━━━━━ DATA SECTION ━━━━━

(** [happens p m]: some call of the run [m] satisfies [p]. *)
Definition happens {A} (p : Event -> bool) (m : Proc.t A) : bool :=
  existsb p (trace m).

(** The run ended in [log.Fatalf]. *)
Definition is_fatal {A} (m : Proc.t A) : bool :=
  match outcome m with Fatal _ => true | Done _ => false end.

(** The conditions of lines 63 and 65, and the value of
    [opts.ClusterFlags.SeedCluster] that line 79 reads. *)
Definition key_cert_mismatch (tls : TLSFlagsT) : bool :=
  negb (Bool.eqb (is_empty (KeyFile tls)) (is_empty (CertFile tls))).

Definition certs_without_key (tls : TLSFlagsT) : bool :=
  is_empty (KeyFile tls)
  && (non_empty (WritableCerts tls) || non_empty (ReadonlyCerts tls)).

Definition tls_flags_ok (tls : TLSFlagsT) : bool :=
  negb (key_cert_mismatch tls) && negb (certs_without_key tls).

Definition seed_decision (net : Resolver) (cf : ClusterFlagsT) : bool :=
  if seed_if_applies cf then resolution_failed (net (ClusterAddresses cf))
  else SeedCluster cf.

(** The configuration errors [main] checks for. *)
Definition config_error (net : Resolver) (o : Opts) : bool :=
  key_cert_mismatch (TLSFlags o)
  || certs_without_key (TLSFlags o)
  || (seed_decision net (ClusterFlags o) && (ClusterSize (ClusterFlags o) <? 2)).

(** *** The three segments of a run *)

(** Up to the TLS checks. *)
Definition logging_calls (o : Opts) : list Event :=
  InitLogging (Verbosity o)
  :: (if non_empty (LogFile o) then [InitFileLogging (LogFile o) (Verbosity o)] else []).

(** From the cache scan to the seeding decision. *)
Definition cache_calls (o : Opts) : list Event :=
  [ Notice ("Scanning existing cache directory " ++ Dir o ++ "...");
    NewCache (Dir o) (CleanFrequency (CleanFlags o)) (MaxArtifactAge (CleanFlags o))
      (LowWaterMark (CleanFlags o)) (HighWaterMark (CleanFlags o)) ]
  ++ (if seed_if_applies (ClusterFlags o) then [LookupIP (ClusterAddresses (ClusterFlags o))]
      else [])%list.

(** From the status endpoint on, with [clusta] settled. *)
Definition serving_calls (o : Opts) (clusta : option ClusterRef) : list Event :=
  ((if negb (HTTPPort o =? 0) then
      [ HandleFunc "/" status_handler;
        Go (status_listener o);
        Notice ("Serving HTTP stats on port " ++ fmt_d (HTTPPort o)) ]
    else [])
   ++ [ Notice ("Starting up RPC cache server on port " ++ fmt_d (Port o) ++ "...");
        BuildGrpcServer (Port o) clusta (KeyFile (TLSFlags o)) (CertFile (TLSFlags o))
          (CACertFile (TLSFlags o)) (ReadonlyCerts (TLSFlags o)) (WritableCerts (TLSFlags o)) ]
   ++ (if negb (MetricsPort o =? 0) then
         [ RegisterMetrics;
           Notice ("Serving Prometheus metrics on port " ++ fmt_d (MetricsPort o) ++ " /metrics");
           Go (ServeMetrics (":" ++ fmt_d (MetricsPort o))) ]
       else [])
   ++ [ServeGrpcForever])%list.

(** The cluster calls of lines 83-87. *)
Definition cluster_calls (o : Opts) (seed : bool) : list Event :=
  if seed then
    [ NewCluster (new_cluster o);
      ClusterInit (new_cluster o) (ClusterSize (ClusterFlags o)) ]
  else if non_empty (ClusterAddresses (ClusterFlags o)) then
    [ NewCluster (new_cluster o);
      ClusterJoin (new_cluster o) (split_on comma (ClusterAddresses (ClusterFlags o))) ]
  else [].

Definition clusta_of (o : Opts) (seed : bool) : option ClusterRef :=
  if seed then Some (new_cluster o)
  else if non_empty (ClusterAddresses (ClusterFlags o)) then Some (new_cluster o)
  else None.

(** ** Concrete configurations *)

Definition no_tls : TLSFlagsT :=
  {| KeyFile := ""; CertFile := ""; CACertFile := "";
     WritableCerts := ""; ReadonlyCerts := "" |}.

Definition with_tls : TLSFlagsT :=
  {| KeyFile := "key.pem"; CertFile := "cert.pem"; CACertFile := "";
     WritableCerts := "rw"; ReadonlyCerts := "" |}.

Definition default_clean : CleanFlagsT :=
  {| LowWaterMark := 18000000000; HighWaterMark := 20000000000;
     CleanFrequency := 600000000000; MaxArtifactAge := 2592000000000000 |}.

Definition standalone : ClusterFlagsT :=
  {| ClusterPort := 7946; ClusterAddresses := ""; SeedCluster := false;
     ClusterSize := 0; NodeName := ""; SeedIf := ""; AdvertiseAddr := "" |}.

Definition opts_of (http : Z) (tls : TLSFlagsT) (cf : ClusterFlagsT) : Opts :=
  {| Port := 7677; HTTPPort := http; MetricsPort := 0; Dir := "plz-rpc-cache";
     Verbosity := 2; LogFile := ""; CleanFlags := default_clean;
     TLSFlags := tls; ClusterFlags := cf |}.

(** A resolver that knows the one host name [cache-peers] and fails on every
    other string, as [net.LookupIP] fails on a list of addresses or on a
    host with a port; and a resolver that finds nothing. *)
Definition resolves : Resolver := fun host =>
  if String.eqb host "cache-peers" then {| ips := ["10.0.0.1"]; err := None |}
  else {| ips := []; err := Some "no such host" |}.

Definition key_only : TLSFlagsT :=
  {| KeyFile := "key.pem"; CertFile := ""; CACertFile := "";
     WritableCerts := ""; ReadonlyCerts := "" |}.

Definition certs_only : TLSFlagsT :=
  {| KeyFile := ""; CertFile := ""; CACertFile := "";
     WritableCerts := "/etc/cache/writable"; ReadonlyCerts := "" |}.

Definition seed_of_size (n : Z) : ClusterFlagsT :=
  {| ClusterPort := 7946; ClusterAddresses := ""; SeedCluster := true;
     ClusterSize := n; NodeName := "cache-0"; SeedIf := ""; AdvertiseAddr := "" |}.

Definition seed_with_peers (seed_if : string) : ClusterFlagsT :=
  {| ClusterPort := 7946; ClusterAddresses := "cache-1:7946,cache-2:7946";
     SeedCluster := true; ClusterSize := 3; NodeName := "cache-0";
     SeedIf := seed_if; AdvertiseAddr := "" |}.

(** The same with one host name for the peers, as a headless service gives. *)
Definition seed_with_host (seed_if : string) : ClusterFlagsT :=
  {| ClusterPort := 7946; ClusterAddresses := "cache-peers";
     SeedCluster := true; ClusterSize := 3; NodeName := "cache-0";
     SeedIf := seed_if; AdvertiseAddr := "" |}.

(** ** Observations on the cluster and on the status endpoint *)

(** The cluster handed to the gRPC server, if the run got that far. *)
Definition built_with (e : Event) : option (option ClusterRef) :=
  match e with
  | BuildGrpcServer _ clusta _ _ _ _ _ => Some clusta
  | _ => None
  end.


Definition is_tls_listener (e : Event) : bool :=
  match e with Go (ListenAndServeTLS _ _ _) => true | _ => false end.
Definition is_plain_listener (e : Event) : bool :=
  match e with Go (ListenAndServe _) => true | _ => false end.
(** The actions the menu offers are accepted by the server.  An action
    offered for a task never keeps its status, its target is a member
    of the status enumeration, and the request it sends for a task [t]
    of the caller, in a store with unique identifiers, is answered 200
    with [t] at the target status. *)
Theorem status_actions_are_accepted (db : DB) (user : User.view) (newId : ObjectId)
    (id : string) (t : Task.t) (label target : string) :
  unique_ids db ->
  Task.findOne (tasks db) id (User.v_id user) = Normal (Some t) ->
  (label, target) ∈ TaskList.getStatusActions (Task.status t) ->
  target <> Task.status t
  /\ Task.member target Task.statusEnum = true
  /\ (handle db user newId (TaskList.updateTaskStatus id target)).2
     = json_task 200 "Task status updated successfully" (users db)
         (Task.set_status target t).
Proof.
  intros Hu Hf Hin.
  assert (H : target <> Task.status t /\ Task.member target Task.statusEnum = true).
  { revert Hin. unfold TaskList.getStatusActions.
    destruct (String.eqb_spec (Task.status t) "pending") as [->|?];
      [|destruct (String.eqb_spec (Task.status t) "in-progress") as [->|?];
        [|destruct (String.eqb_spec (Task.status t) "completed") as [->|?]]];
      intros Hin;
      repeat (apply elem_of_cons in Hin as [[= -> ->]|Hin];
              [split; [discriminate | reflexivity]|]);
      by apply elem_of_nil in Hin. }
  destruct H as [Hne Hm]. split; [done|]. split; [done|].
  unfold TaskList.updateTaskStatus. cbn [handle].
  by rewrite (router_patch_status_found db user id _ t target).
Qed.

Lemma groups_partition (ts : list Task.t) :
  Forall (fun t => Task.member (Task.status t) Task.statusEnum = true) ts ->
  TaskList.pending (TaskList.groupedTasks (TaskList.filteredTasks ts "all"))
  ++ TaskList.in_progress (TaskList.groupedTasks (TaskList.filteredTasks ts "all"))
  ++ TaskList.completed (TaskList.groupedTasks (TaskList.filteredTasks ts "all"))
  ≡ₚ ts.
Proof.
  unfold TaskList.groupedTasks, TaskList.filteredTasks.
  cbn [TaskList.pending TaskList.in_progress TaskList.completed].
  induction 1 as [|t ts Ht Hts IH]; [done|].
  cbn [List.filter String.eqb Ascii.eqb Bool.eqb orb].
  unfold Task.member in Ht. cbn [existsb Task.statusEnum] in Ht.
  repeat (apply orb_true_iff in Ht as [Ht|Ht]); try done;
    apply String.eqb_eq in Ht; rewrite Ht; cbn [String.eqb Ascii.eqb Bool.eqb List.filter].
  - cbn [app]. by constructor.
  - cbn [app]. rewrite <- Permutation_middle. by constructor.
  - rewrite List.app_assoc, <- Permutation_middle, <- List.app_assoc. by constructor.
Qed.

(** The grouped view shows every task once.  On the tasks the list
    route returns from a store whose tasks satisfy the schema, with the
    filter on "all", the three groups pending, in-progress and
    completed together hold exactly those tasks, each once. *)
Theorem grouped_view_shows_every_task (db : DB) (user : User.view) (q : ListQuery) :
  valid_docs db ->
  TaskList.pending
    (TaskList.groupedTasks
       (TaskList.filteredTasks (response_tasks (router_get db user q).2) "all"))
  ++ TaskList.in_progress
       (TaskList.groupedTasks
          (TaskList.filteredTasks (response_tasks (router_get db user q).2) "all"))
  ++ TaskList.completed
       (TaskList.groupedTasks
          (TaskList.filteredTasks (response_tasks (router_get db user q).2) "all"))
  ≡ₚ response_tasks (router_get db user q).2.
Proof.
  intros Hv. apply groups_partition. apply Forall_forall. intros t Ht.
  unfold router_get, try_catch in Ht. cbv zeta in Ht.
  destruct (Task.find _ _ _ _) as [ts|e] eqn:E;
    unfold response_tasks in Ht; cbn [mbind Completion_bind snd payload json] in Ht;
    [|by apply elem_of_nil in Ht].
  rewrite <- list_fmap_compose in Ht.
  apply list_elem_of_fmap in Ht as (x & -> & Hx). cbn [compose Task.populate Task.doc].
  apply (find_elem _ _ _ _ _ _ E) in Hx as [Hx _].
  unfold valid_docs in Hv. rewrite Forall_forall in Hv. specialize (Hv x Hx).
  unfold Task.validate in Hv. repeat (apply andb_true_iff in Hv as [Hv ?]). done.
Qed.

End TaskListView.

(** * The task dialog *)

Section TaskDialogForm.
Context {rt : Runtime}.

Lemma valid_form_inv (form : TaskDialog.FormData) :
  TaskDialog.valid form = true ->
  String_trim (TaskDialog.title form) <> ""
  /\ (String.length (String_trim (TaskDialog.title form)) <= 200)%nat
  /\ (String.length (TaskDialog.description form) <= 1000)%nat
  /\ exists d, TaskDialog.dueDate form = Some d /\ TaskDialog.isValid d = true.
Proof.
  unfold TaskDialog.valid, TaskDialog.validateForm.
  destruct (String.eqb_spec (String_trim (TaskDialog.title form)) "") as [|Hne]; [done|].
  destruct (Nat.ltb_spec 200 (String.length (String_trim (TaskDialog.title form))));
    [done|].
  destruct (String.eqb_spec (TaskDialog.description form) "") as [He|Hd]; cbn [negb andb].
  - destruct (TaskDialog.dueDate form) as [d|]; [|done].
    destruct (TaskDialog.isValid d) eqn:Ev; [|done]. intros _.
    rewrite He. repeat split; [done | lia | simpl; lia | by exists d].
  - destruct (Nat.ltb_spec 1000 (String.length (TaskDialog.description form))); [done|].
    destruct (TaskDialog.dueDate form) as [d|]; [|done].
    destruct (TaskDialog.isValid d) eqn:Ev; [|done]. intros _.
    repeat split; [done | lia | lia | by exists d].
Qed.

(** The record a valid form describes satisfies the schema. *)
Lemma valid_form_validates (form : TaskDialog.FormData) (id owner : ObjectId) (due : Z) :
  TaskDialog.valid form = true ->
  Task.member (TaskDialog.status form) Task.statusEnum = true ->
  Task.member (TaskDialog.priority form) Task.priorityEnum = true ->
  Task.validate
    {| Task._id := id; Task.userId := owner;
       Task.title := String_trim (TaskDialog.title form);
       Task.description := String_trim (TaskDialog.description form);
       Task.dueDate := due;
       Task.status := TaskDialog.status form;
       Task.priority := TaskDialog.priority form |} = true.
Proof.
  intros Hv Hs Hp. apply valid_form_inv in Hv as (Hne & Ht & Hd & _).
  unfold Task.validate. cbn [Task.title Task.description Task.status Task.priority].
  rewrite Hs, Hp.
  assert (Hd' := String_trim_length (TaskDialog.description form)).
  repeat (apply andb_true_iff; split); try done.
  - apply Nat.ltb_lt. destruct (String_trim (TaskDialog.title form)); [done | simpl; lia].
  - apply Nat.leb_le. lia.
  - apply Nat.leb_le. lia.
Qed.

━━━━━
━━━━━ DATA SECTION ━━━━━

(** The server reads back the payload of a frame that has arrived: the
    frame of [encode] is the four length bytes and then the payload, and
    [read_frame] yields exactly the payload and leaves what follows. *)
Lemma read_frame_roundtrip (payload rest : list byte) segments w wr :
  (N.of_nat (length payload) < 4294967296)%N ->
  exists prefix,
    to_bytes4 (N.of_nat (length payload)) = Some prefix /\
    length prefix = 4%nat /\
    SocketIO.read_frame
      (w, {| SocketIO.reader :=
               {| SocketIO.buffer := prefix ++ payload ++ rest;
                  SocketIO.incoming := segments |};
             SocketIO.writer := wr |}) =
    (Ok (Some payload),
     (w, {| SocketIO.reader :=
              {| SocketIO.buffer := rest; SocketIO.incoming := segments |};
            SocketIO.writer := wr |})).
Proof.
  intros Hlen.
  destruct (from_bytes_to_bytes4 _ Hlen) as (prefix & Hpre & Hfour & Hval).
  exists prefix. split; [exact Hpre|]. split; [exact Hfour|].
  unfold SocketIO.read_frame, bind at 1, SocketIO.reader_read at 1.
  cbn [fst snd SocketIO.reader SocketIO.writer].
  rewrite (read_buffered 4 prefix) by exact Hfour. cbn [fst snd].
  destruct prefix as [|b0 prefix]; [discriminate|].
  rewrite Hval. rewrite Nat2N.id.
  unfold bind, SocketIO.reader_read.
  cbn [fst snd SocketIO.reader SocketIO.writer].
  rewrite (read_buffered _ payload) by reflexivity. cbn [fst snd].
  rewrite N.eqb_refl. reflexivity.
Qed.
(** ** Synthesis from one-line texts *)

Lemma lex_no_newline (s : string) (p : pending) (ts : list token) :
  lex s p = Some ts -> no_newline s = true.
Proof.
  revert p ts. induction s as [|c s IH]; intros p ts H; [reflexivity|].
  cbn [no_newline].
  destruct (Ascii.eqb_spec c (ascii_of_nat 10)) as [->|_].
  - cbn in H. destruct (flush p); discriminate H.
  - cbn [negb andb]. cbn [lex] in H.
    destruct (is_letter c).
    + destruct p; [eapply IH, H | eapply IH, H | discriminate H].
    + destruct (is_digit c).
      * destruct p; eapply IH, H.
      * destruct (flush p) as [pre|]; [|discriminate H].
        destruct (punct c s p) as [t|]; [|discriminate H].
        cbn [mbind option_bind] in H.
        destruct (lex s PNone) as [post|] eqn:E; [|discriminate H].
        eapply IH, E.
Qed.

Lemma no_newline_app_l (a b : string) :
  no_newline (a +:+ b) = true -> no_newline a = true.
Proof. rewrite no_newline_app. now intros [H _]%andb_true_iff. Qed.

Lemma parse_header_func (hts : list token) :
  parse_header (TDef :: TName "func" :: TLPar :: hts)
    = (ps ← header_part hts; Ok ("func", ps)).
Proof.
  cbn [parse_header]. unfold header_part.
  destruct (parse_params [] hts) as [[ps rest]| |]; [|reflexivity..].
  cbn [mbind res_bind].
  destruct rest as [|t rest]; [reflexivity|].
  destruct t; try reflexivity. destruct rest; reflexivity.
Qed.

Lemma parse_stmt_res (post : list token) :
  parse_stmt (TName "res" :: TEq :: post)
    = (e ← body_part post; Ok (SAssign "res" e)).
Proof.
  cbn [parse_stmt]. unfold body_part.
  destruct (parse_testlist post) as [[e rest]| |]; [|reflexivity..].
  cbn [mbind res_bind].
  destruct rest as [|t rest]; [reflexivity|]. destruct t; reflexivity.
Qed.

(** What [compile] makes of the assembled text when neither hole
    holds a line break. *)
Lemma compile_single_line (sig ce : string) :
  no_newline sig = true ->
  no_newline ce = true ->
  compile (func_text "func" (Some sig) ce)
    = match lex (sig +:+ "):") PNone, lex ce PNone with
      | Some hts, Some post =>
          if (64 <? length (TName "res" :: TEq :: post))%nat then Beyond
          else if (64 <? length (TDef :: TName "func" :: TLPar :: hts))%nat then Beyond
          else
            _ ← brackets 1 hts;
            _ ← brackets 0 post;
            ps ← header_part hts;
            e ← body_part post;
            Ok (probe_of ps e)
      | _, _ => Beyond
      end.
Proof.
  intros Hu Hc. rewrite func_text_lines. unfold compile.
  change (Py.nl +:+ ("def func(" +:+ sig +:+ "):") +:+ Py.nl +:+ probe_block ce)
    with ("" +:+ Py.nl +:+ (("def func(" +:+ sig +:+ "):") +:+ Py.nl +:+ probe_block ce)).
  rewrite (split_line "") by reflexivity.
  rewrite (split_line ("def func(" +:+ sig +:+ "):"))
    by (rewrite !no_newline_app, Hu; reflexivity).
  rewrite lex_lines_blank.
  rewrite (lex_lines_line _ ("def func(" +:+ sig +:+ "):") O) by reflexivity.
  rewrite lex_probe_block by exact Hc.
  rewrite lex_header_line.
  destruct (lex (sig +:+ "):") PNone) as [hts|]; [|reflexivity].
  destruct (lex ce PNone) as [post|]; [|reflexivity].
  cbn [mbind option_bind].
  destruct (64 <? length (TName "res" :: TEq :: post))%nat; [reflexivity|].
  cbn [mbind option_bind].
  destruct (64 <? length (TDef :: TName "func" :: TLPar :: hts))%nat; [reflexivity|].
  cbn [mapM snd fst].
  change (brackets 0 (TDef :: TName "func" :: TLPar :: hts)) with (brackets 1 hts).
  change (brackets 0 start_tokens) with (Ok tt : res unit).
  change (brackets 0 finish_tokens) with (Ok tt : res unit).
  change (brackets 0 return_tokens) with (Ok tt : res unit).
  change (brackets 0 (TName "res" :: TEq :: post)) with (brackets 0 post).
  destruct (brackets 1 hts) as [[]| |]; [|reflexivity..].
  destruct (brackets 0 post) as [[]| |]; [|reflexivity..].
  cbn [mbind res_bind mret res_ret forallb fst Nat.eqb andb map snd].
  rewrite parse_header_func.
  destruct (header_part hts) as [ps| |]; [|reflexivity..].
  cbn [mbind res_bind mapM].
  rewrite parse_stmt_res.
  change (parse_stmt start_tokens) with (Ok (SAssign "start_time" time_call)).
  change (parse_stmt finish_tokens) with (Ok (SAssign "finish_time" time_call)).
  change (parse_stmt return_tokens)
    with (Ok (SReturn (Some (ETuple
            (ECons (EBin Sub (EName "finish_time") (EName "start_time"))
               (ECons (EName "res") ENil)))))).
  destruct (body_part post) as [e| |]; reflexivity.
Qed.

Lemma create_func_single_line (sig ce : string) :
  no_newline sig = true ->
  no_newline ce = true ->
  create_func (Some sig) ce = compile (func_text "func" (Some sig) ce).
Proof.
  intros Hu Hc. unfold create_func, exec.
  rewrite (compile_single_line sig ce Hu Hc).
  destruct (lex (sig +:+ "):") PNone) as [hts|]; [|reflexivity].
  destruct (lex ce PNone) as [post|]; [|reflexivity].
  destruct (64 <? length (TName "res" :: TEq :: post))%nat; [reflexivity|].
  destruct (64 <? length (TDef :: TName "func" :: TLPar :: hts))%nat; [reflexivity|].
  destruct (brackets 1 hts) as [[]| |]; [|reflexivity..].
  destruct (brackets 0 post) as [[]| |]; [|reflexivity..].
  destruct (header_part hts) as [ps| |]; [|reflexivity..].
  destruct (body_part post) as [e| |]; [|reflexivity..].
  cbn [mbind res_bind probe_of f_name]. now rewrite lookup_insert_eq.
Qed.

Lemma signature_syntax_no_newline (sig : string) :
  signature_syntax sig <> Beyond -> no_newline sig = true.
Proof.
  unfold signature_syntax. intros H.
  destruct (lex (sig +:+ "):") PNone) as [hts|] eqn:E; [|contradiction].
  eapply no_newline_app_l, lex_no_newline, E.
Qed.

━━━━━

**WORK TO COMPLETE**
An exact copy of the lines above between the line holding "cbn [no_newline]." and the line holding "cbn [parse_header]. unfold header_part.", inclusive, is the whole answer.

**SOLUTION**
  cbn [no_newline].
  destruct (Ascii.eqb_spec c (ascii_of_nat 10)) as [->|_].
  - cbn in H. destruct (flush p); discriminate H.
  - cbn [negb andb]. cbn [lex] in H.
    destruct (is_letter c).
    + destruct p; [eapply IH, H | eapply IH, H | discriminate H].
    + destruct (is_digit c).
      * destruct p; eapply IH, H.
      * destruct (flush p) as [pre|]; [|discriminate H].
        destruct (punct c s p) as [t|]; [|discriminate H].
        cbn [mbind option_bind] in H.
        destruct (lex s PNone) as [post|] eqn:E; [|discriminate H].
        eapply IH, E.
Qed.

Lemma no_newline_app_l (a b : string) :
  no_newline (a +:+ b) = true -> no_newline a = true.
Proof. rewrite no_newline_app. now intros [H _]%andb_true_iff. Qed.

Lemma parse_header_func (hts : list token) :
  parse_header (TDef :: TName "func" :: TLPar :: hts)
    = (ps ← header_part hts; Ok ("func", ps)).
Proof.
  cbn [parse_header]. unfold header_part.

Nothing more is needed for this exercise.